We were moved when the group sang a song in our honor; the words were related to the suffering of Jews in the Nazi era and the hope that only happy and better times lie ahead for us. (The Albanians are proud to announce that Albania was the only country overrun by the Nazis where there were more Jews at the end of the war than at the beginning. Not one Jew was killed, and many refugees were taken in from bordering states.) This evening of polyphonic singing took place on Israeli Independence Day and ended with all of us singing “Shalom Aleichem.”
IT WAS a fascinating experience to meet the local people. Whereas 70% of Albanians today are Muslim, the coastal area where we walked comprises mainly Orthodox Christians who have family and other connections with nearby Greece. Many of them speak Greek. Monasteries and chapels in villages like Old Dhermi are returning to life after half a century of disuse. Eyes opened wide when we said that we live in Jerusalem.
Attitudes to religion appeared to be eclectic. It is not unusual to meet a family whose members belong to different religions, one to Islam, one to Christianity. Widespread tolerance is shown, with neighbors paying respects to each other on their festive days.
As we walked from village to village, we generally stayed in local hotels. The warm welcome and pride in their beautiful country, inevitably accompanied by great curiosity as to why we were visiting, more than compensated for poor services.
When a hotel owner in Qeparo personally went out fishing for our dinner – before starting his day’s work as mayor of the town – and then served us homemade wine as we sat watching the sun set over the Ionian Sea, the lack of hot water faded into insignificance. From his young daughter we learned that they did not remember foreigners ever coming to their hotel.
Communication was not easy. Local people did not speak English and we barely managed to master half a dozen Albanian words. But the effort was worthwhile. Every faleminderit (thank you) we produced was rewarded with smiles, and hugs that completely transformed their sometimes severe and suspicious facial expressions. We had only to look at their faces to be reminded of the hardship they had lived through.

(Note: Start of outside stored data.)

Lemma psf2_builds fuel : builds layers2 (psf2_node fuel).
Proof.
  induction fuel as [|fuel IH]; intros above o b c depth s a s' Hact Hp Hver Hd;
    cbn [psf2_node]; [done|].
  destruct (observe_metadata o c s) as [[[]|e|] s1] eqn:Eo; [|done..].
  apply observe_visited in Eo as [Hmeta Hv1]. pose proof Hv1 as [].
  destruct (extend_all _ _ _ _ s1) as [[layers|e|] s3] eqn:Ee; [|done..].
  apply (extend_all_builds layers2) with (above := above ++ [o]) in Ee
    as (ts & -> & Hts & Hv3); [|done|congruence].
  apply Forall2_app_inv_l in Hts as (ps & ls & Hps & Hls & ->).
  apply Forall2_option in Hps as (p & -> & Hps).
  intros [= <- <-]. exists (Node o b c p ls). split_and!; [done|done| | |].
  - destruct p as [t|]; cbn; by rewrite <- ?app_assoc.
  - apply valid_children; try done.
    + destruct Hps as [ref t Hc|]; constructor.
      exact (child_after _ _ _ _ _ _ _ _ _ _ _ _ _ Hv1 Hc eq_refl eq_refl eq_refl).
    + eapply Forall2_impl; [apply Hls|]. intros ref' t' Hc'.
      exact (child_after _ _ _ _ _ _ _ _ _ _ _ _ _ Hv1 Hc' eq_refl eq_refl eq_refl).
  - eapply visited_eq; [exact (visited_trans _ _ _ _ _ _ _ _ _ Hv1 Hv3)|..];
      destruct p as [t|]; cbn; unfold sum; cbn; try lia; done.
Qed.

(** Running a node function on an accounted root. *)
Lemma root_builds {A} (spec : tree -> A) node o b c s a s' :
  builds spec node -> active s = [o] ->
  parse_with_limits o b (parse_limits s) = Ok c -> version c = ls_version s ->
  0 <= max_depth (limits s) -> counted s ->
  file_count s = 1 -> aggregate_bytes s = len b -> refresh_override s = None ->
  node o c 0 s = (Ok a, s') ->
  exists t, t_origin t = o /\ t_bytes t = b /\ t_container t = c /\ a = spec t /\
    valid (parse_limits s) (ls_version s) (max_depth (limits s)) [] 0 t /\
    size t <= max_files (limits s) /\ total t <= max_aggregate_bytes (limits s) /\
    refresh_override s' = first_some (refreshes t).
Proof.
  intros Hn Hact Hp Hver Hd Hc Hf Hb Hr En.
  destruct (Hn [] o b c 0 s a s' Hact Hp Hver Hd En) as (t & Ho & Htb & -> & Hval & []).
  destruct (vis_counted0 Hc) as [Hf' Hb']. rewrite vis_limits0 in Hf', Hb'.
  exists t. split_and!; try done; [|lia|lia|].
  - inversion Hval; subst. cbn in *. congruence.
  - rewrite vis_refresh0, Hr. done.
Qed.

(** The plan the tree below a root spells out. *)
Definition plan_of (root : list Z) (m : PlaybackMetadata) (v : PsfVersion) (t : tree)
    : LoadPlan :=
  match v with
  | Psf1 => LoadPsf1 (mkPsf1LoadPlan root (layers1 t) (initial t) (first_some (refreshes t)) m)
  | Psf2 => LoadPsf2 (mkPsf2LoadPlan root (layers2 t) (first_some (refreshes t)) m)
  end.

In the village of Piluri there was no hotel, so we stayed with local families. And here, for the first time, we really sensed how tough life could be in Albania. Without a word in common, we all felt overwhelmed by the warmth of the hospitality offered by these exhausted, hardworking farmers. In the home where I slept, there was no hot water, and washing facilities were almost nonexistent.

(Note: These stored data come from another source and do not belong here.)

(* ===== verification/Irx.v ===== *)
(** * IOP modules: crates/formats/ps2/irx/src/lib.rs

    The parser of Sony's relocatable ELF modules, the relocations, the scan for import
    and export tables, and [load_into], which stages a whole image before the one write
    to the target.  A [&str] or [String] is the list of its bytes; an image is a list of
    bytes; [usize] has 64 bits, so that the sums of a 32-bit offset and a small constant
    cannot overflow and are written plainly.  The loops over an index carry a fuel that
    is the largest number of rounds; running out of it would be the outcome [Panic], which
    IrxFacts proves impossible. *)

From S2P Require Import Prelude MachineInt Records Buffer Slices PsfText.

Definition ELF_HEADER_SIZE : Z := 52.
Definition PROGRAM_HEADER_SIZE : Z := 32.
Definition SECTION_HEADER_SIZE : Z := 40.
Definition SYMBOL_SIZE : Z := 16.
Definition REL_SIZE : Z := 8.
Definition PT_LOAD : Z := 1.
Definition PT_SCE_IOPMOD : Z := 0x70000080.
Definition SHT_NOBITS : Z := 8.
Definition SHT_REL : Z := 9.
Definition SHT_SYMTAB : Z := 2.
Definition SHT_STRTAB : Z := 3.
Definition IMPORT_MAGIC : Z := 0x41e00000.
Definition EXPORT_MAGIC : Z := 0x41c00000.

Record IrxLimits := mkIrxLimits {
  max_input_bytes : Z;
  max_program_headers : Z;
  max_section_headers : Z;
  max_image_bytes : Z;
  max_relocations : Z;
  max_link_tables : Z;
  max_link_entries : Z;
  max_name_bytes : Z;
  max_alignment : Z;
}.

Definition default_irx_limits : IrxLimits :=
  mkIrxLimits (16 * 1024 * 1024) 32 4096 (2 * 1024 * 1024) 262144 4096 65536 127 4096.

Inductive IrxVariant := RelocatableV1 | RelocatableV2 | Executable.

Definition is_relocatable (v : IrxVariant) : bool :=
  match v with RelocatableV1 | RelocatableV2 => true | Executable => false end.

Inductive ResidentState := Unstarted | Resident | NotResident | Removable.

Record LoadRange := mkLoadRange {
  source_offset : Z;
  lr_virtual_address : Z;
  lr_file_size : Z;
  lr_memory_size : Z;
  lr_flags : Z;
  lr_alignment : Z;
}.

Record Allocation := mkAllocation {
  al_address : Z;
  al_size : Z;
  al_alignment : Z;
}.

Record ModuleDescription := mkDescription {
  md_name : list Z;
  md_version : Z;
  md_variant : IrxVariant;
  md_entry : Z;
  md_global_pointer : Z;
  text_size : Z;
  data_size : Z;
  bss_size : Z;
}.

Record ImportStub := mkImportStub { ordinal : Z; stub_address : Z }.

Record ImportLibrary := mkImportLibrary {
  im_name : list Z;
  im_version : Z;
  im_mode : Z;
  im_table_address : Z;
  stubs : list ImportStub;
}.

Record ExportLibrary := mkExportLibrary {
  ex_name : list Z;
  ex_version : Z;
  ex_mode : Z;
  ex_table_address : Z;
  functions : list Z;
}.

Record LoadedModule := mkLoadedModule {
  lm_description : ModuleDescription;
  lm_entry : Z;
  lm_global_pointer : Z;
  lm_module_id : option Z;
  allocation : Allocation;
  imports : list ImportLibrary;
  exports : list ExportLibrary;
  resident_state : ResidentState;
}.

(** ** The target *)

Record MemoryRange := mkMemoryRange { mr_start : Z; mr_end : Z }.

Module MemoryRange.
Definition contains (r : MemoryRange) (address size : Z) : bool :=
  match (size ← try_from_u 32 size; checked_add_u 32 address size) with
  | Some e => (mr_start r <=? address) && (e <=? mr_end r)
  | None => false
  end.
End MemoryRange.

Record TargetError := mkTargetError { target_message : list Z }.

Class TargetMemory (T : Type) := {
  target_range : T -> MemoryRange;
  write_image : Z -> list Z -> T -> outcome TargetError unit * T;
}.

Inductive IrxErrorKind :=
| Truncated
| InvalidIdentification
| UnsupportedType (ty : Z)
| UnsupportedMachine (machine : Z)
| InvalidEntrySize
| Overflow
| LimitExceeded (resource : string)
| InvalidProgramLayout
| OverlappingRanges
| OutOfRange
| InvalidSection
| InvalidSymbol
| UnsupportedRelocation (kind : Z)
| MalformedRelocationPair
| MalformedRelocationChain
| RelocationOverflow
| InvalidModuleMetadata
| InvalidLinkTable
| InvalidLoadAddress
| TargetRange
| Target (message : list Z).

Record IrxError := mkIrxError {
  ie_origin : list Z;
  ie_offset : Z;
  ie_kind : IrxErrorKind;
}.

Record ProgramHeader := mkProgramHeader {
  ph_kind : Z;
  ph_offset : Z;
  virtual_address : Z;
  file_size : Z;
  memory_size : Z;
  flags : Z;
  alignment : Z;
}.

Record SectionHeader := mkSectionHeader {
  sh_kind : Z;
  sh_offset : Z;
  sh_size : Z;
  sh_link : Z;
  sh_info : Z;
  sh_alignment : Z;
  entry_size : Z;
}.

Inductive RelocationKind :=
| Half | Word | Jump | High (low_offset : Z) | Low | SonyHigh (addend : Z).

Record Relocation := mkRelocation {
  r_offset : Z;
  r_kind : RelocationKind;
  r_source_offset : Z;
}.

Record RawMetadata := mkRawMetadata {
  rm_module_id : option Z;
  rm_entry : Z;
  rm_global_pointer : Z;
}.

Record IrxModule := mkIrxModule {
  m_origin : list Z;
  m_limits : IrxLimits;
  description : ModuleDescription;
  raw_metadata : RawMetadata;
  ranges : list LoadRange;
  preferred_address : Z;
  m_alignment : Z;
  image : list Z;
  relocations : list Relocation;
}.

(** ** Reading and names *)

Definition read_u16 (input : list Z) (offset : Z) : option Z := read_le 2 input offset.
Definition read_u32 (input : list Z) (offset : Z) : option Z := read_le 4 input offset.

Definition image_offset (address preferred_address image_size : Z) : option Z :=
  offset ← checked_sub_u address preferred_address;
  if offset <? image_size then Some offset else None.

(** An image offset at which an aligned word fits. *)
Definition word_offset (address preferred_address image_size : Z) : option Z :=
  offset ← image_offset address preferred_address image_size;
  if from_option (fun e => e <=? image_size) false (checked_add_u 64 offset 4)
     && (offset mod 4 =? 0)
  then Some offset else None.

(** Every accepted byte is ASCII, so that [String::from_utf8] succeeds. *)
Definition parse_c_name (bytes : list Z) (max : Z) (empty_allowed : bool)
    : outcome IrxErrorKind (option (list Z)) :=
  let? e := ok_or (position (fun b => b =? 0) (take (Z.to_nat (saturating_u 64 (max + 1))) bytes))
    InvalidModuleMetadata in
  if (e =? 0)%nat then
    if empty_allowed then Ok None else Err InvalidModuleMetadata
  else if existsb (fun b => negb ((32 <=? b) && (b <=? 126))) (take e bytes)
  then Err InvalidModuleMetadata
  else Ok (Some (take e bytes)).

Definition parse_fixed_name (bytes : list Z) : option (list Z) :=
  let e := default (length bytes) (position (fun b => b =? 0) bytes) in
  if (e =? 0)%nat || existsb (fun b => negb (b =? 0)) (drop e bytes)
     || existsb (fun b => negb ((33 <=? b) && (b <=? 126))) (take e bytes)
  then None else Some (take e bytes).

(** [rsplit(['/', '\\']).next()]: what follows the last separator. *)
Definition leaf_name (origin : list Z) : option (list Z) :=
  last (split_on 0x2f (replace_byte 0x5c 0x2f origin)).

(** [rsplit_once('.')]: what precedes the last dot, or everything. *)
Definition stem_name (leaf : list Z) : list Z :=
  match position (fun b => b =? 0x2e) (reverse leaf) with
  | Some i => take (length leaf - i - 1) leaf
  | None => leaf
  end.

Definition fallback_module_name (origin : list Z) (max : Z) : option (list Z) :=
  leaf ← leaf_name origin;
  let stem := stem_name leaf in
  if bool_decide (stem = []) || (max <? len stem)
     || negb (forallb (fun b => (33 <=? b) && (b <=? 126)) stem)
  then None else Some stem.

(** ** The parser *)

Record Parser := mkParser {
  p_origin : list Z;
  p_input : list Z;
  p_limits : IrxLimits;
}.

Module Parser.
Section parser.
Variable p : Parser.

The wife cooked on a gas burner in the corner of the bedroom and kept her few foodstuffs in a cupboard. In the morning, her husband, dressed in his best suit, sat opposite us as we ate a huge breakfast of fresh, boiled milk, homemade cheese and butter, bread, sweet tea, Turkish coffee and Raki. We were each given a gift of a hard-boiled egg for the journey that lay ahead. The wife spent some time in the bedroom adjusting her headscarf before she was ready for a picture. Only after many more kisses and hugs were we allowed to go on our way.
It is our hope that this marked the beginning of the Albanian bed and breakfast industry.
We then found ourselves back in Saranda. But our adventure was not over. One last and special treat awaited us: the Butrint National Park, a World Heritage site just south of the port of Saranda.
The ancient city, inhabited since prehistoric times, comprises at least 10 archeological sites and a diverse range of natural resources and wildlife habitats that support 14 globally endangered species. Its best known monuments, dating from the 4th century BCE, include the acropolis and the lower city, which contains bath houses, temples, palaces, and a fine theater. From the early Byzantine period we saw the basilica and baptistry with its spectacular mosaic floor.
The park, extending beyond the city borders, comprises a rich selection of Mediterranean flora and fauna all beautifully preserved and nurtured in a completely natural style.
Shortly thereafter we were home, sharing with family and friends what had now become memories.